I agree with most of your other points. Capitalism does force us all to be complicit in terrible things to a degree and I'm sure I absolutely could and should do more to avoid exploitative products. In fact, if you have a list of products that you avoid or a source you consult, I'd like know what it is. And if you're willing to do research on the least explorative brand of jeans, then you really should go vegan. This is an easy win and I guarantee you it's cheaper.
As for the "humans have eaten meat forever" argument. Humans have had slaves forever yet you are clearly against slavery. If you go vegan and prevent a dozen cows from being raised and killed for meat, that's worthwhile regardless of what everyone else does.
which farms raised fewer cattle last year?
This is actually a very smart point and held me back from going vegan for a while. Peter Singer has the best counterargument. Suppose a farm hatches chickens in multiples of 1000 each month. So, if the demand for chicken drops by 1/mo nothing will change, but if it drops by 1000/mo then they will hatch 1000 fewer chickens next month. Well, then if a thousand people go vegan, one will be the straw that broke the camel's back and they will have saved 1000 chickens. So, in other words, you have a 1 in 1000 chance of saving a 1000 chickens. Which means that each vegan saves one chicken on average. So, for all intents and purposes, you can consider yourself to have spared all of the animals you don't eat.
almost no one does that.
Buying meat is paying for animals to be killed. Just like buying flour is paying for wheat to be grown.
this is a terrible analogy because at the end of one, you can point to the person being saved. no animals are saved by eating plants.
Good point. I don't think it changes my argument though. If anything, allowing a creature to come into existence just so that it can be slaughtered is way more fucked up than exploiting an existing person.
you'll forgive me if, in turn, i think your values are "fucked up."
Couldn't that logic be used against literally any good action? Like giving $100,000 to a malaria charity isn't going to stop malaria. If everyone thought like vegans, the world would be vegan, the climate crisis would almost entirely be averted, rivers swimmable, billions of animal lives saved each year.
If during your supermarket shop, you use vegan recipes instead, you'll be one of those dominos. You could be the systemic change!

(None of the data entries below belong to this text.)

Lemma catch_up_in_order m s s' : catch_up_step s s' → in_order m s → in_order m s'.
Proof using Type*.
  intros Hstep Hio. pose proof (io_sources _ _ Hio) as Hs. destruct Hstep as [s stream buffered Hp Hq|s Hp|s h Hp|s h b stream Hp Hst].
  - apply in_order_with; [done| |apply Hio|done|naive_solver]. intros b Hb. apply Hs. by eapply enqueue_ready_in.
  - by apply decide_in_order.
  - pose proof (io_fetching _ _ Hio h Hp) as ->. destruct (block_event_at_height _ _) as [b|] eqn:Hb; [|by apply on_error_in_order].
    unfold block_event_at_height in Hb. apply process_in_order; [done| | |done].
    + destruct (bp_height (wk_task s)) as [x|].
      * destruct (list_find _ _) as [[i y]|] eqn:Hf; [|done]. injection Hb as <-.
        apply list_find_Some in Hf as (Hi & _). by eapply list_elem_of_lookup_2.
      * destruct (wk_chain s); [done|]. injection Hb as ->. by left.
    + intros Hn. by rewrite Hn in Hb.
  - pose proof (io_fetching _ _ Hio h Hp) as ->.
    assert (∀ x, x ∈ wk_buffered s ++ stream → x ∈ wk_chain s) as Hs' by (intros x Hx; apply Hs; rewrite Hst; set_solver).
    case_match eqn:Hsucc.
    + apply process_in_order; [|apply Hs; rewrite Hst; set_solver| |done].
      * pose proof (raise_on_chain _ (wk_target s) b (io_linked _ _ Hio)) as Hr. destruct Hio. split; simpl; try done.
        apply Hr; [apply Hs; rewrite Hst; set_solver|done].
      * intros Hn. simpl in Hn. by apply successor_known in Hsucc.
    + destruct Hio. split; simpl; try done. intros x Hx. unfold push_live in Hx. apply Hs. rewrite Hst. case_decide; set_solver.
Qed.

Lemma step_in_order m s s' : worker_step s s' → in_order m s → in_order m s'.
Proof using Type*.
  intros Hstep Hio. pose proof (io_sources _ _ Hio) as Hs. destruct Hstep as [s b Ht Hmax|s b Hb|s s' Hstep|s b stream Hp Hst|s Hn1 Hn2|s Hp].
  - destruct Hio as [Hl Hne Hlen Hpr Hh Hsrc Htg Hfe Hfo]. split; simpl; try done.
    + by apply linked_snoc.
    + by destruct (wk_chain s).
    + rewrite length_app. lia.
    + rewrite drop_app_le, take_app_le by (rewrite ?length_drop; lia). done.
    + intros x Hx. apply elem_of_app. left. by apply Hsrc.
    + intros x Hx. apply Htg in Hx. rewrite length_app. lia.
  - destruct Hio as [Hl Hne Hlen Hpr Hh Hsrc Htg Hfe Hfo]. split; simpl; try done.
    intros x. rewrite app_assoc, elem_of_app. intros [Hx|Hx]; [by apply Hsrc|]. apply list_elem_of_singleton in Hx as ->.
    by eapply list_elem_of_lookup_2.
  - by eapply catch_up_in_order.
  - apply process_in_order; [|apply Hs; rewrite Hst; set_solver| |done].
    + destruct Hio. split; simpl; try done. intros x Hx. apply Hs. rewrite Hst. set_solver.
    + intros Hn. destruct (io_following _ _ Hio (or_introl Hp)). done.
  - pose proof (io_following _ _ Hio) as Hf. apply in_order_phase; [done|by destruct (wk_phase s)|].
    destruct (wk_phase s); naive_solver.
  - destruct (wk_stream s) as [|b stream] eqn:Hst; [apply in_order_phase; [done|done|naive_solver]|].
    apply process_in_order; [|apply Hs; set_solver| |done].
    + destruct Hio. split; simpl; try done. intros x Hx. apply Hs. set_solver.
    + intros Hn. destruct (io_following _ _ Hio (or_intror Hp)). done.
Qed.

Lemma reached_in_order m s s' : rtc worker_step s s' → in_order m s → in_order m s'.
Proof using Type*. induction 1; [done|]. eauto using step_in_order. Qed.

Lemma started_in_order w c chain k m :
  linked chain → chain ≠ [] → (m ≤ length chain)%nat → bp_height w = height_after m → in_order m (started w c chain k).
Proof.
  intros Hl Hne Hm Hh. split; simpl; try done; [lia|by rewrite Nat.add_0_r|set_solver| |naive_solver].
  rewrite tip_at by done. by apply height_after_on_chain.
Qed.

(** *** The catch-up ends *)

(** The next block of a chain, read by height or received. *)
Lemma fetched_next (c : list B) n : linked c → (n < length c)%nat → block_event_at_height (height_after n) c = c !! n.
Proof using Type.
  intros Hl Hn. destruct (lookup_lt_is_Some_2 _ _ Hn) as [b Hb]. rewrite Hb. destruct n as [|n]; simpl; [by rewrite head_lookup|].
  destruct (list_find _ _) as [[i y]|] eqn:Hf; simpl.
  - apply list_find_Some in Hf as (Hi & Hy & _). pose proof (lk_height _ Hl _ _ Hi). pose proof (lk_bound _ Hl).
    apply lookup_lt_Some in Hi as Hi'. unfold sat_add in Hy. assert (i = S n) as -> by lia. congruence.
  - apply list_find_None in Hf. rewrite Forall_forall in Hf. destruct (Hf b); [by eapply list_elem_of_lookup_2|].
    pose proof (lk_height _ Hl _ _ Hb). pose proof (lk_bound _ Hl). unfold sat_add. lia.
Qed.

Lemma successor_next (c : list B) n b : linked c → (n < length c)%nat → b ∈ c → is_successor (height_after n) (bp_block_height b) = true →
  c !! n = Some b.
Proof using Type.
  intros Hl Hn Hb Hs. destruct n as [|n]; [done|]. simpl in Hs. apply bool_decide_eq_true in Hs.
  pose proof (lk_bound _ Hl). unfold sat_add in Hs. apply list_elem_of_lookup in Hb as [i Hi].
  pose proof (lk_height _ Hl _ _ Hi). apply lookup_lt_Some in Hi as Hi'. assert (i = S n) as -> by lia. done.
Qed.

The issue is how then do you get that systematic change? Governments are going to be extremely hard to convince to do anything as along as people expect to consume animal products en mass. It's going to have to start with individual action until systematic change is palatable
And with systematic action, it's still going to have to involve change in consumption in the end. Factory farming is pretty much the only thing that scales. Want to avoid it? We're going to need to see great drops in production and in turn consumption
The impacts of people taking action do add up. For instance, in Germany there's been declines in per capita meat consumption over the past decade
https://www.vox.com/future-perfect/23273338/germany-less-meat-plant-based-vegan-vegetarian-flexitarian
Yeah, you should go vegan, and also post depressing memes on 196 that make all the carnists feel guilty. That'll have a bigger impact.